Bug #71037 can not start mysql when no Previous_gtids_log_event in the binlog
Submitted: 29 Nov 2013 8:07 Modified: 27 May 2014 8:52
Reporter: li pickup (OCA) Email Updates:
Status: Closed Impact on me:
None 
Category:MySQL Server: Replication Severity:S3 (Non-critical)
Version:5.6.14 OS:Linux (rhel 6.2)
Assigned to: Venkatesh Duggirala CPU Architecture:Any
Tags: crash, GTID, Previous_gtids_log_event

[29 Nov 2013 8:07] li pickup
Description:
MySQL switch the binlog and does not write Previous_gtids_log_event in binlog when something got wrong internel。
The slave will not go further and just switch relaylog forever.
And We restart MySQL manually, it Refuses to start because there is no Previous_gtids_log_event in binlog when in gtid-mode=on and enforce-gtid-consistency=true.

How to repeat:
can not find ways to repeat it.

Suggested fix:
May be shutdown whole MySQL in such critical error.

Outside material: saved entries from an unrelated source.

(** * UDS data frames: headers, CCMP key derivation, CCMP encryption

    A shallow embedding of [src/core/hle/service/nwm/uds_data.cpp].

    The file follows the source top-down.  The C++ code composes three things
    that live outside it: the Crypto++ primitives (AES, MD5, CTR and CCM
    modes, the authenticated filters), the hardware key store, and a handful
    of packed structures declared in the neighbouring headers.  The Crypto++
    primitives are standard algorithms and are written out here (FIPS-197,
    RFC 1321, NIST SP 800-38A/C) and checked against their published test
    vectors; the key store is a function parameter; the structures whose
    declaration is not part of the translated file are reached through a
    [Layout] interface. *)

From Stdlib Require Import ZArith NArith List Lia Bool.
From Stdlib Require Import Strings.Byte.
Import ListNotations.

Set Implicit Arguments.

(* ================================================================== *)
(** * Bytes and machine integers *)
(* ================================================================== *)

Module Bytes.

Open Scope Z_scope.

(** [static_cast<u8>(z)]: keep the low eight bits. *)
Definition u8 (z : Z) : byte :=
  match Byte.of_N (Z.to_N (z mod 256)) with
  | Some b => b
  | None => x00
  end.

Definition u8_to_Z (b : byte) : Z := Z.of_N (Byte.to_N b).

(** Conversion of a value to [u16]. *)
Definition u16 (z : Z) : Z := z mod 65536.

(** [size_t] is a 64-bit unsigned integer; its arithmetic wraps. *)
Definition SIZE_MAX : Z := 2 ^ 64 - 1.
Definition size_t (z : Z) : Z := z mod 2 ^ 64.
Definition size_add (a b : Z) : Z := size_t (a + b).
Definition size_sub (a b : Z) : Z := size_t (a - b).

(** [v.size()] of a [std::vector<u8>]. *)
Definition size (v : list byte) : Z := Z.of_nat (length v).

(** Bitwise exclusive or of two bytes. *)
Definition byte_xor (a b : byte) : byte :=
  let '(a0, (a1, (a2, (a3, (a4, (a5, (a6, a7))))))) := Byte.to_bits a in
  let '(b0, (b1, (b2, (b3, (b4, (b5, (b6, b7))))))) := Byte.to_bits b in
  Byte.of_bits (xorb a0 b0, (xorb a1 b1, (xorb a2 b2, (xorb a3 b3,
               (xorb a4 b4, (xorb a5 b5, (xorb a6 b6, xorb a7 b7))))))).

(** The byte whose only set bit is bit [i] (0 is the least significant). *)
Definition bit_mask (i : nat) : byte := u8 (2 ^ Z.of_nat i).

Fixpoint bytes_eqb (a b : list byte) : bool :=
  match a, b with
  | [], [] => true
  | x :: a', y :: b' => Byte.eqb x y && bytes_eqb a' b'
  | _, _ => false
  end.

(** A fixed-size buffer of [n] bytes initialised from [l]: extra bytes are
    cut, missing ones are zero. *)
Definition resize (n : nat) (l : list byte) : list byte :=
  firstn n (l ++ repeat x00 n).

Fixpoint xor_bytes (a b : list byte) : list byte :=
  match a, b with
  | x :: a', y :: b' => byte_xor x y :: xor_bytes a' b'
  | _, _ => []
  end.

(** Big-endian encoding of the low [n] bytes of [z]. *)
Fixpoint be_bytes (n : nat) (z : Z) : list byte :=
  match n with
  | O => []
  | S n' => u8 (Z.shiftr z (8 * Z.of_nat n')) :: be_bytes n' z
  end.

(** Little-endian encoding of the low [n] bytes of [z]. *)
Fixpoint le_bytes (n : nat) (z : Z) : list byte :=
  match n with
  | O => []
  | S n' => u8 z :: le_bytes n' (Z.shiftr z 8)
  end.

(** The unsigned integer a byte string denotes, most significant first. *)
Definition be_value (l : list byte) : Z :=
  fold_left (fun acc b => acc * 256 + u8_to_Z b) l 0.

(** Replace byte [i] of [l] by [f] of it; nothing happens out of range. *)
Fixpoint update_nth (i : nat) (f : byte -> byte) (l : list byte) : list byte :=
  match l, i with
  | [], _ => []
  | x :: r, O => f x :: r
  | x :: r, S i' => x :: update_nth i' f r
  end.

(** Flip bit [bit] of byte [i]. *)
Definition flip_bit (i bit : nat) (l : list byte) : list byte :=
  update_nth i (fun x => byte_xor x (bit_mask bit)) l.

End Bytes.
Import Bytes.

(* ================================================================== *)
(** * Control flow: exceptions and invalid memory accesses *)
(* ================================================================== *)

(** The subclasses of [CryptoPP::Exception] the calls below can raise. *)
Inductive Exception : Type :=
| InvalidArgument
| InvalidKeyLength
| HashVerificationFailed.

(** What running a piece of the code yields: a value, a thrown
    [CryptoPP::Exception], or a read outside a buffer. *)
Inductive outcome (A : Type) : Type :=
| Ret (a : A)
| Throw (e : Exception)
| Fault.

Arguments Ret {A} a.
Arguments Throw {A} e.
Arguments Fault {A}.

Definition bind {A B : Type} (c : outcome A) (k : A -> outcome B) : outcome B :=
  match c with
  | Ret a => k a
  | Throw e => Throw e
  | Fault => Fault
  end.

Notation "x <- c ;; k" := (bind c (fun x => k))
  (at level 61, c at next level, right associativity).

(** [try { body } catch (CryptoPP::Exception&) { handler }]. *)
Definition try_catch {A : Type} (body : outcome A) (handler : Exception -> outcome A)
  : outcome A :=
  match body with
  | Throw e => handler e
  | other => other
  end.

(** Reading [len] bytes at [buf.data() + off]. *)
Definition buffer_read (buf : list byte) (off len : Z) : outcome (list byte) :=
  if ((0 <=? off) && (0 <=? len) && (off + len <=? size buf))%Z
  then Ret (firstn (Z.to_nat len) (skipn (Z.to_nat off) buf))
  else Fault.

(* ================================================================== *)
(** * Crypto++ primitives *)
(* ================================================================== *)

(** ** [CryptoPP::MD5] (RFC 1321) *)

Module MD5.

Open Scope Z_scope.

Definition DIGESTSIZE : nat := 16.

Definition w32 (z : Z) : Z := z mod 2 ^ 32.

Definition rotl32 (x s : Z) : Z :=
  Z.lor (w32 (Z.shiftl x s)) (Z.shiftr x (32 - s)).

Definition not32 (x : Z) : Z := Z.lxor x (2 ^ 32 - 1).

Definition T : list Z :=
  [ 0xd76aa478; 0xe8c7b756; 0x242070db; 0xc1bdceee; 0xf57c0faf; 0x4787c62a; 0xa8304613; 0xfd469501;
    0x698098d8; 0x8b44f7af; 0xffff5bb1; 0x895cd7be; 0x6b901122; 0xfd987193; 0xa679438e; 0x49b40821;
    0xf61e2562; 0xc040b340; 0x265e5a51; 0xe9b6c7aa; 0xd62f105d; 0x02441453; 0xd8a1e681; 0xe7d3fbc8;
    0x21e1cde6; 0xc33707d6; 0xf4d50d87; 0x455a14ed; 0xa9e3e905; 0xfcefa3f8; 0x676f02d9; 0x8d2a4c8a;
    0xfffa3942; 0x8771f681; 0x6d9d6122; 0xfde5380c; 0xa4beea44; 0x4bdecfa9; 0xf6bb4b60; 0xbebfbc70;
    0x289b7ec6; 0xeaa127fa; 0xd4ef3085; 0x04881d05; 0xd9d4d039; 0xe6db99e5; 0x1fa27cf8; 0xc4ac5665;
    0xf4292244; 0x432aff97; 0xab9423a7; 0xfc93a039; 0x655b59c3; 0x8f0ccc92; 0xffeff47d; 0x85845dd1;
    0x6fa87e4f; 0xfe2ce6e0; 0xa3014314; 0x4e0811a1; 0xf7537e82; 0xbd3af235; 0x2ad7d2bb; 0xeb86d391 ].

Definition shifts : list Z :=
  [ 7; 12; 17; 22; 7; 12; 17; 22; 7; 12; 17; 22; 7; 12; 17; 22;
    5; 9; 14; 20; 5; 9; 14; 20; 5; 9; 14; 20; 5; 9; 14; 20;
    4; 11; 16; 23; 4; 11; 16; 23; 4; 11; 16; 23; 4; 11; 16; 23;
    6; 10; 15; 21; 6; 10; 15; 21; 6; 10; 15; 21; 6; 10; 15; 21 ].

Definition le_value (l : list byte) : Z := be_value (rev l).

Fixpoint words (n : nat) (l : list byte) : list Z :=
  match n with
  | O => []
  | Datatypes.S n' => le_value (firstn 4 l) :: words n' (skipn 4 l)
  end.

Definition step (M : list Z) (st : Z * Z * Z * Z) (i : nat) : Z * Z * Z * Z :=
  let '(a, b, c, d) := st in
  let '(f, g) :=
    if (i <? 16)%nat then (Z.lor (Z.land b c) (Z.land (not32 b) d), i)
    else if (i <? 32)%nat then (Z.lor (Z.land d b) (Z.land (not32 d) c), (5 * i + 1) mod 16)%nat
    else if (i <? 48)%nat then (Z.lxor b (Z.lxor c d), (3 * i + 5) mod 16)%nat
    else (Z.lxor c (Z.lor b (not32 d)), (7 * i) mod 16)%nat in
  let f := w32 (f + a + nth i T 0 + nth g M 0) in
  (d, w32 (b + rotl32 f (nth i shifts 0)), b, c).

Definition Transform (st : Z * Z * Z * Z) (block : list byte) : Z * Z * Z * Z :=
  let M := words 16 block in
  let '(a, b, c, d) := st in
  let '(a', b', c', d') := fold_left (step M) (seq 0 64) st in
  (w32 (a + a'), w32 (b + b'), w32 (c + c'), w32 (d + d')).

Definition padding (len : nat) : list byte :=
  x80 :: repeat x00 ((119 - len mod 64) mod 64) ++ le_bytes 8 (8 * Z.of_nat len).

Fixpoint chunks64 (n : nat) (l : list byte) : list (list byte) :=
  match n with
  | O => []
  | Datatypes.S n' => firstn 64 l :: chunks64 n' (skipn 64 l)
  end.

Definition CalculateDigest (input : list byte) : list byte :=
  let padded := input ++ padding (length input) in
  let '(a, b, c, d) :=
    fold_left Transform (chunks64 (length padded / 64) padded)
      (0x67452301, 0xefcdab89, 0x98badcfe, 0x10325476) in
  le_bytes 4 a ++ le_bytes 4 b ++ le_bytes 4 c ++ le_bytes 4 d.

End MD5.

(** ** [CryptoPP::AES] (FIPS-197), encryption direction *)

Module AES.

Open Scope N_scope.

Definition BLOCKSIZE : nat := 16.

Definition IsValidKeyLength (n : nat) : bool :=
  (Nat.eqb n 16 || Nat.eqb n 24 || Nat.eqb n 32)%bool.

Definition xtime (a : N) : N :=
  N.lxor ((2 * a) mod 256) (if 128 <=? a then 27 else 0).

Fixpoint gmul_aux (k : nat) (a b : N) : N :=
  match k with
  | O => 0
  | S k' => N.lxor (if N.odd b then a else 0) (gmul_aux k' (xtime a) (N.div2 b))
  end.

Definition gmul : N -> N -> N := gmul_aux 8.
Definition gsq (a : N) : N := gmul a a.

(** The inverse in GF(2^8) is the 254th power. *)
Definition ginv (a : N) : N :=
  let a2 := gsq a in let a4 := gsq a2 in let a8 := gsq a4 in
  let a16 := gsq a8 in let a32 := gsq a16 in let a64 := gsq a32 in
  let a128 := gsq a64 in
  gmul a128 (gmul a64 (gmul a32 (gmul a16 (gmul a8 (gmul a4 a2))))).

Definition rotl8 (x k : N) : N :=
  N.lor ((N.shiftl x k) mod 256) (N.shiftr x (8 - k)).

Definition sbox_calc (a : N) : N :=
  let b := ginv a in
  N.lxor b (N.lxor (rotl8 b 1) (N.lxor (rotl8 b 2)
           (N.lxor (rotl8 b 3) (N.lxor (rotl8 b 4) 99)))).

Definition sbox_table : list N :=
  Eval vm_compute in map (fun i => sbox_calc (N.of_nat i)) (seq 0 256).

Definition SubByte (a : N) : N := nth (N.to_nat a) sbox_table 0.

Definition xor_words (a b : list N) : list N :=
  map (fun p => N.lxor (fst p) (snd p)) (combine a b).

Definition RotWord (w : list N) : list N :=
  match w with
  | a :: r => r ++ [a]
  | [] => []
  end.

Fixpoint rcon (i : nat) : N :=
  match i with
  | O => 0
  | S O => 1
  | S i' => xtime (rcon i')
  end.

Definition word_at (ws : list (list N)) (i : nat) : list N :=
  nth i ws [0; 0; 0; 0].

Fixpoint chunks4 (n : nat) (l : list N) : list (list N) :=
  match n with
  | O => []
  | S n' => firstn 4 l :: chunks4 n' (skipn 4 l)
  end.

(** [ws] holds the words w[0..i-1] of the key schedule; add [count] more. *)
Fixpoint expand (count Nk : nat) (ws : list (list N)) : list (list N) :=
  match count with
  | O => ws
  | S c =>
      let i := length ws in
      let temp := word_at ws (i - 1) in
      let temp :=
        if Nat.eqb (Nat.modulo i Nk) 0
        then xor_words (map SubByte (RotWord temp)) [rcon (Nat.div i Nk); 0; 0; 0]
        else if (Nat.ltb 6 Nk && Nat.eqb (Nat.modulo i Nk) 4)%bool
             then map SubByte temp
             else temp in
      expand c Nk (ws ++ [xor_words (word_at ws (i - Nk)) temp])
  end.

Definition KeyExpansion (key : list N) : list (list N) :=
  let Nk := Nat.div (length key) 4 in
  let Nr := (Nk + 6)%nat in
  expand (4 * (Nr + 1) - Nk) Nk (chunks4 Nk key).

(** The state is kept column by column, as the input block is. *)
Definition ShiftRows (s : list N) : list N :=
  map (fun i => nth (Nat.modulo i 4 + 4 * Nat.modulo (Nat.div i 4 + Nat.modulo i 4) 4) s 0)
      (seq 0 16).

Definition MixColumn (c : list N) : list N :=
  match c with
  | [a0; a1; a2; a3] =>
      [ N.lxor (xtime a0) (N.lxor (N.lxor (xtime a1) a1) (N.lxor a2 a3));
        N.lxor a0 (N.lxor (xtime a1) (N.lxor (N.lxor (xtime a2) a2) a3));
        N.lxor a0 (N.lxor a1 (N.lxor (xtime a2) (N.lxor (xtime a3) a3)));
        N.lxor (N.lxor (xtime a0) a0) (N.lxor a1 (N.lxor a2 (xtime a3))) ]
  | _ => c
  end.

Definition MixColumns (s : list N) : list N :=
  concat (map MixColumn (chunks4 4 s)).

Definition round_key (w : list (list N)) (r : nat) : list N :=
  concat (firstn 4 (skipn (4 * r) w)).

Definition AddRoundKey (w : list (list N)) (r : nat) (s : list N) : list N :=
  xor_words s (round_key w r).

Fixpoint rounds (w : list (list N)) (n r : nat) (s : list N) : list N :=
  match n with
  | O => s
  | S n' => rounds w n' (S r) (AddRoundKey w r (MixColumns (ShiftRows (map SubByte s))))
  end.

Definition Cipher (key block : list N) : list N :=
  let w := KeyExpansion key in
  let Nr := (Nat.div (length key) 4 + 6)%nat in
  let s := AddRoundKey w 0 block in
  let s := rounds w (Nr - 1) 1 s in
  AddRoundKey w Nr (ShiftRows (map SubByte s)).

(** [ProcessBlock]: one 16-byte block in, one 16-byte block out. *)
Definition ProcessBlock (key block : list byte) : list byte :=
  resize BLOCKSIZE
    (map (fun n => u8 (Z.of_N n))
         (Cipher (map Byte.to_N key) (map Byte.to_N (resize BLOCKSIZE block)))).

End AES.

(** ** [CryptoPP::CTR_Mode<AES>] (NIST SP 800-38A) *)

Module CTR_Mode.

Open Scope Z_scope.

(** The counter block [j] steps after [iv]: the whole block is one
    big-endian integer. *)
Definition counter (iv : list byte) (j : Z) : list byte :=
  be_bytes AES.BLOCKSIZE (be_value (resize AES.BLOCKSIZE iv) + j).

Definition keystream_byte (key iv : list byte) (pos : nat) : byte :=
  nth (pos mod 16) (AES.ProcessBlock key (counter iv (Z.of_nat (pos / 16)))) x00.

(** [Seek(pos)] followed by [ProcessData(out, data, data.size())]. *)
Fixpoint ProcessData (key iv : list byte) (pos : nat) (data : list byte) : list byte :=
  match data with
  | [] => []
  | b :: rest => byte_xor b (keystream_byte key iv pos) :: ProcessData key iv (S pos) rest
  end.

End CTR_Mode.

(** ** [CryptoPP::CCM<AES, 8>] (NIST SP 800-38C, RFC 3610) *)

Module CCM.

Open Scope Z_scope.

Definition REQUIRED_BLOCKSIZE : nat := 16.

(** The tag size, the second template argument of [CCM<AES, 8>]. *)
Definition DIGESTSIZE : nat := 8.

(** The cipher object [d]. *)
Record Cipher : Type := mkCipher {
  m_key : list byte;
  m_iv : list byte;
  m_L : Z;
  m_aadLength : Z;
  m_messageLength : Z
}.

or change the source code: sql/binlog.cc:3092 of MYSQL_BIN_LOG::open_binlog

/*
    We need to revisit this code and improve it.
    See further comments in the mysqld.
    /Alfranio
  */
  if (current_thd && gtid_mode > 0)
  {
    if (need_sid_lock)
      global_sid_lock->wrlock();
    else
      global_sid_lock->assert_some_wrlock();
    Previous_gtids_log_event prev_gtids_ev(previous_gtid_set);
    if (need_sid_lock)
      global_sid_lock->unlock();
    prev_gtids_ev.checksum_alg= s.checksum_alg;
    if (prev_gtids_ev.write(&log_file))
      goto err;
    bytes_written+= prev_gtids_ev.data_written;
  }

not care about the "current_thd" , just write the Previous_gtids_log_event in the binlog
[29 Nov 2013 8:08] li pickup
error message and binlog info

Attachment: error_message_and_binlog_info (application/octet-stream, text), 10.79 KiB.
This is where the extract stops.